- Born: 11 February 1953 Nepal
- Died: 17 October 2022 (aged 69) Harisiddhi, Lalitpur District, Nepal

= Om Gurung =

Nepalese academic (1953–2022)

Om Gurung (11 February 1953 – 17 October 2022; also known as Om Prasad Gurung) was a Nepalese sociologist.

== Education ==
Gurung obtained his PhD from Cornell University in 1996. His dissertation was titled Customary systems of natural resource management among Tarami Magars of Western Nepal.

== Career ==
He was head of the Central Department of Sociology/Anthropology of the Tribhuvan University of Nepal. He also served as the chairman of the Nepal Federation of Indigenous Nationalities (NEFIN)—the umbrella organization of various Indigenous groups in the country—and has been actively involved in indigenous identity politics.

== Death ==
At one stage, he was suffering from severe kidney failure.
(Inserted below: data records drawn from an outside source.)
(** [read(count, eof_allowed=...)]: every pull adds a byte at least. *)
Fixpoint read_from (fuel : nat) (overflow incomplete : string) (limit : Z) (eof_allowed : bool) (count : Z) (s : stream)
    : res (option (string * stream)) :=
  if blen (pending s) <? count then
    match fuel with
    | O => out_of_fuel
    | S fuel =>
        pulled ← inflate_next overflow limit (gen s);
        match pulled with
        | Some (value, g) =>
            read_from fuel overflow incomplete limit eof_allowed count (mkStream g (pending s +:+ value))
        | None => if eof_allowed && negb (truthy (pending s)) then Ok None else fail ValueError incomplete
        end
    end
  else
    let n := Z.to_nat count in
    Ok (Some (str_take n (pending s), mkStream (gen s) (str_drop n (pending s)))).
Definition read_stream (overflow incomplete : string) (limit : Z) (eof_allowed : bool) (count : Z) (s : stream) :=
  read_from (Z.to_nat count) overflow incomplete limit eof_allowed count s.

(** Without [eof_allowed] nothing but bytes is returned. *)
Definition read_bytes (overflow incomplete : string) (limit count : Z) (s : stream) : res (string * stream) :=
  r ← read_stream overflow incomplete limit false count s;
  match r with Some x => Ok x | None => fail TypeError "a bytes-like object is required" end.

(** The generator run to its end. *)
Fixpoint inflate_rest (fuel : nat) (overflow : string) (limit : Z) (g : source) : res string :=
  match fuel with
  | O => out_of_fuel
  | S fuel =>
      pulled ← inflate_next overflow limit g;
      match pulled with
      | Some (value, g) => tail ← inflate_rest fuel overflow limit g; Ok (value +:+ tail)
      | None => Ok ""
      end
  end.
(** At most one piece for every byte of output. *)
Definition inflate_all (overflow : string) (limit : Z) (packed : string) : res string :=
  inflate_rest (S (Z.to_nat limit)) overflow limit (source_of packed).

(** ** Any input *)

Context {laws : ZlibLaws zlib}.

(** A pull ends, and what it yields is not empty and within the limit. *)
Lemma inflate_from_total fuel o limit g : (input_left g < fuel)%nat -> total g <= limit ->
  clean (inflate_from fuel o limit g) /\
  forall v g', inflate_from fuel o limit g = Ok (Some (v, g')) ->
    v <> "" /\ total g' = total g + blen v /\ total g' <= limit.
Proof.
  revert g. induction fuel as [|fuel IH]; intros g Hf Ht; [lia|]. cbn [inflate_from].
  destruct (truthy (chunk g)) eqn:Hc.
  - destruct (decompress _ _ _) as [[d v]|] eqn:Hd; [|split; [by intros e [= <-]|done]].
    destruct (decompress_bound _ _ _ _ _ Hd) as (Hv & Htail & Hp); [unfold CHUNK_BYTES; lia|].
    destruct (Z.ltb_spec limit (total g + blen v)) as [|Hl]; [split; [by intros e [= <-]|done]|].
    destruct (truthy (unused_data d)); [split; [by intros e [= <-]|done]|].
    destruct (truthy v) eqn:Hv'.
    + split; [by intros e [=]|]. intros v' g' [= <- <-]. apply truthy_spec in Hv'. cbn [total]. auto.
    + apply truthy_false in Hv' as ->. change (blen "") with 0 in *. rewrite !Z.add_0_r in *.
      specialize (Hp ltac:(by apply truthy_spec) eq_refl).
      apply (IH (mkSource d (unconsumed_tail d) (rest g) (total g))); [|exact Ht]. revert Hf Hp. unfold input_left, blen. cbn [chunk rest]. lia.
  - destruct (truthy (rest g)) eqn:Hr.
    + apply (IH (mkSource (decoder g) (str_take (Z.to_nat CHUNK_BYTES) (rest g))
        (str_drop (Z.to_nat CHUNK_BYTES) (rest g)) (total g))); [|exact Ht]. apply truthy_false in Hc. apply truthy_spec in Hr. revert Hf.
      unfold input_left. cbn [chunk rest]. rewrite length_str_take, length_str_drop, Hc.
      destruct (rest g); [done|]. unfold CHUNK_BYTES. cbn [String.length]. lia.
    + destruct (eof _); (split; [intros e [=]; subst; done | intros v g' [=]]).
Qed.

Lemma inflate_next_total o limit g : total g <= limit ->
  clean (inflate_next o limit g) /\
  forall v g', inflate_next o limit g = Ok (Some (v, g')) ->
    v <> "" /\ total g' = total g + blen v /\ total g' <= limit.
Proof. intros Ht. apply inflate_from_total; [lia|exact Ht]. Qed.

(** The bytes a stream may still give. *)
Definition budget (limit : Z) (s : stream) : Z := limit - total (gen s) + blen (pending s).

Lemma read_from_total fuel o i limit b count s : (Z.to_nat (count - blen (pending s)) <= fuel)%nat ->
  0 <= count -> total (gen s) <= limit ->
  clean (read_from fuel o i limit b count s) /\
  (b = false -> read_from fuel o i limit b count s <> Ok None) /\
  forall v s', read_from fuel o i limit b count s = Ok (Some (v, s')) ->
    blen v = count /\ total (gen s') <= limit /\ budget limit s' = budget limit s - count.
Proof.
  revert s. induction fuel as [|fuel IH]; intros s Hf H0 Ht; cbn [read_from];
    destruct (Z.ltb_spec (blen (pending s)) count) as [Hc|Hc]; [lia| | |].
  2:{ destruct (inflate_next_total o limit (gen s) Ht) as [Hn Hs].
      destruct (inflate_next o limit (gen s)) as [[[v g]|]|e] eqn:He; cbn [mbind res_bind].
      - destruct (Hs v g eq_refl) as (Hv & Hg & Hl).
        destruct (IH (mkStream g (pending s +:+ v))) as (IHn & IHe & IHs).
        + cbn [pending]. rewrite blen_app. pose proof (blen_pos v). rewrite <- blen_nil in Hv. lia.
        + exact H0.
        + exact Hl.
        + split; [exact IHn|]. split; [exact IHe|]. intros w s' Hw. destruct (IHs w s' Hw) as (Hw1 & Hw2 & Hw3).
          split; [done|]. split; [done|]. rewrite Hw3. unfold budget. cbn [gen pending]. rewrite blen_app. lia.
      - destruct (b && _) eqn:Hb; (split; [intros e [=]; subst; done|]); (split; [|intros v s' [=]]); [|done].
        intros ->. done.
      - split; [intros e' [= <-]; by apply Hn|]. by split. }
  all: split; [by intros e [=]|]; split; [by intros _ [=]|]; intros v s' [= <- <-]; unfold budget; cbn [gen pending]; unfold blen in *;
    rewrite length_str_take, length_str_drop; lia.
Qed.

Lemma read_total o i limit b count s : 0 <= count -> total (gen s) <= limit ->
  clean (read_stream o i limit b count s) /\
  (b = false -> read_stream o i limit b count s <> Ok None) /\
  forall v s', read_stream o i limit b count s = Ok (Some (v, s')) ->
    blen v = count /\ total (gen s') <= limit /\ budget limit s' = budget limit s - count.
Proof. intros H0 Ht. apply read_from_total; [pose proof (blen_pos (pending s)); lia|done|done]. Qed.

(** ** Streams a compressor wrote *)

Definition feeds (g : source) (out : string) : Prop := inflates (decoder g) (chunk g +:+ rest g) out.

Lemma source_of_feeds l : feeds (source_of (compress_all compressobj l)) (cat l).
Proof. apply inflates_compress. Qed.

Lemma inflate_from_ok fuel o limit g out : (input_left g < fuel)%nat -> feeds g out -> total g + blen out <= limit ->
  if truthy out then exists v g' out', inflate_from fuel o limit g = Ok (Some (v, g')) /\ v <> "" /\
    out = v +:+ out' /\ feeds g' out' /\ total g' = total g + blen v
  else inflate_from fuel o limit g = Ok None.
Proof.
  revert g. induction fuel as [|fuel IH]; intros g Hf Hg Hl; [lia|]. cbn [inflate_from].
  pose proof (blen_pos out) as Hpos. destruct (truthy (chunk g)) eqn:Hc.
  - apply truthy_spec in Hc.
    destruct (inflates_step _ _ _ _ (Z.min CHUNK_BYTES (limit - total g + 1)) Hg Hc) as (d & v & out' & Hd & -> & Hu & Hi);
      [unfold CHUNK_BYTES; lia|].
    destruct (decompress_bound _ _ _ _ _ Hd) as (_ & _ & Hp); [unfold CHUNK_BYTES; lia|].
    rewrite Hd, Hu. rewrite blen_app in Hl, Hpos. pose proof (blen_pos out').
    destruct (Z.ltb_spec limit (total g + blen v)) as [|_]; [lia|]. cbn [truthy negb String.eqb].
    change (truthy "") with false. cbn iota. destruct (truthy v) eqn:Hv.
    + rewrite truthy_app, Hv. cbn [orb]. exists v, (mkSource d (unconsumed_tail d) (rest g) (total g + blen v)), out'.
      apply truthy_spec in Hv. split; [done|]. split; [done|]. split; [done|]. split; [exact Hi|done].
    + apply truthy_false in Hv as ->. specialize (Hp Hc eq_refl).
      change (blen "") with 0 in *. rewrite !Z.add_0_r in *. cbn [String.append] in *.
      apply (IH (mkSource d (unconsumed_tail d) (rest g) (total g))); [|exact Hi|cbn [total]; lia].
      revert Hf Hp. unfold input_left, blen. cbn [chunk rest]. lia.
  - apply truthy_false in Hc. unfold feeds in Hg. rewrite Hc in Hg. cbn [String.append] in Hg.
    destruct (truthy (rest g)) eqn:Hr.
    + apply (IH (mkSource (decoder g) (str_take (Z.to_nat CHUNK_BYTES) (rest g))
        (str_drop (Z.to_nat CHUNK_BYTES) (rest g)) (total g))); [|unfold feeds; cbn [decoder chunk rest]; by rewrite str_take_drop|exact Hl].
      apply truthy_spec in Hr. revert Hf. unfold input_left. cbn [chunk rest].
      rewrite length_str_take, length_str_drop, Hc.
      destruct (rest g); [done|]. unfold CHUNK_BYTES. cbn [String.length]. lia.
    + apply truthy_false in Hr. rewrite Hr in Hg. apply inflates_end in Hg as [-> ->]. done.
Qed.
Doctors suggested transplanting his kidney as soon as possible but at first there was a lack of potential compatible donor. Then it was transplanted about a decade ago. Gurung died from cancer in Lalitpur District, Nepal, on 17 October 2022, at the age of 69.

== Bibliography ==

- Gurung, O. (2009). Social inclusion: Policies and practices in Nepal. Occasional papers in sociology and anthropology, 11, 1–15.
- Gurung, A., Gurung, O. P., & Oh, S. E. (2011). The potential of a renewable energy technology for rural electrification in Nepal: A case study from Tangting. Renewable Energy, 36(11), 3203–3210.
- Gurung, O. (2019). Social inclusion/exclusion: Policy discourse in Nepal. Including the excluded in South Asia: Power, politics and policy perspectives from the region, 39–55.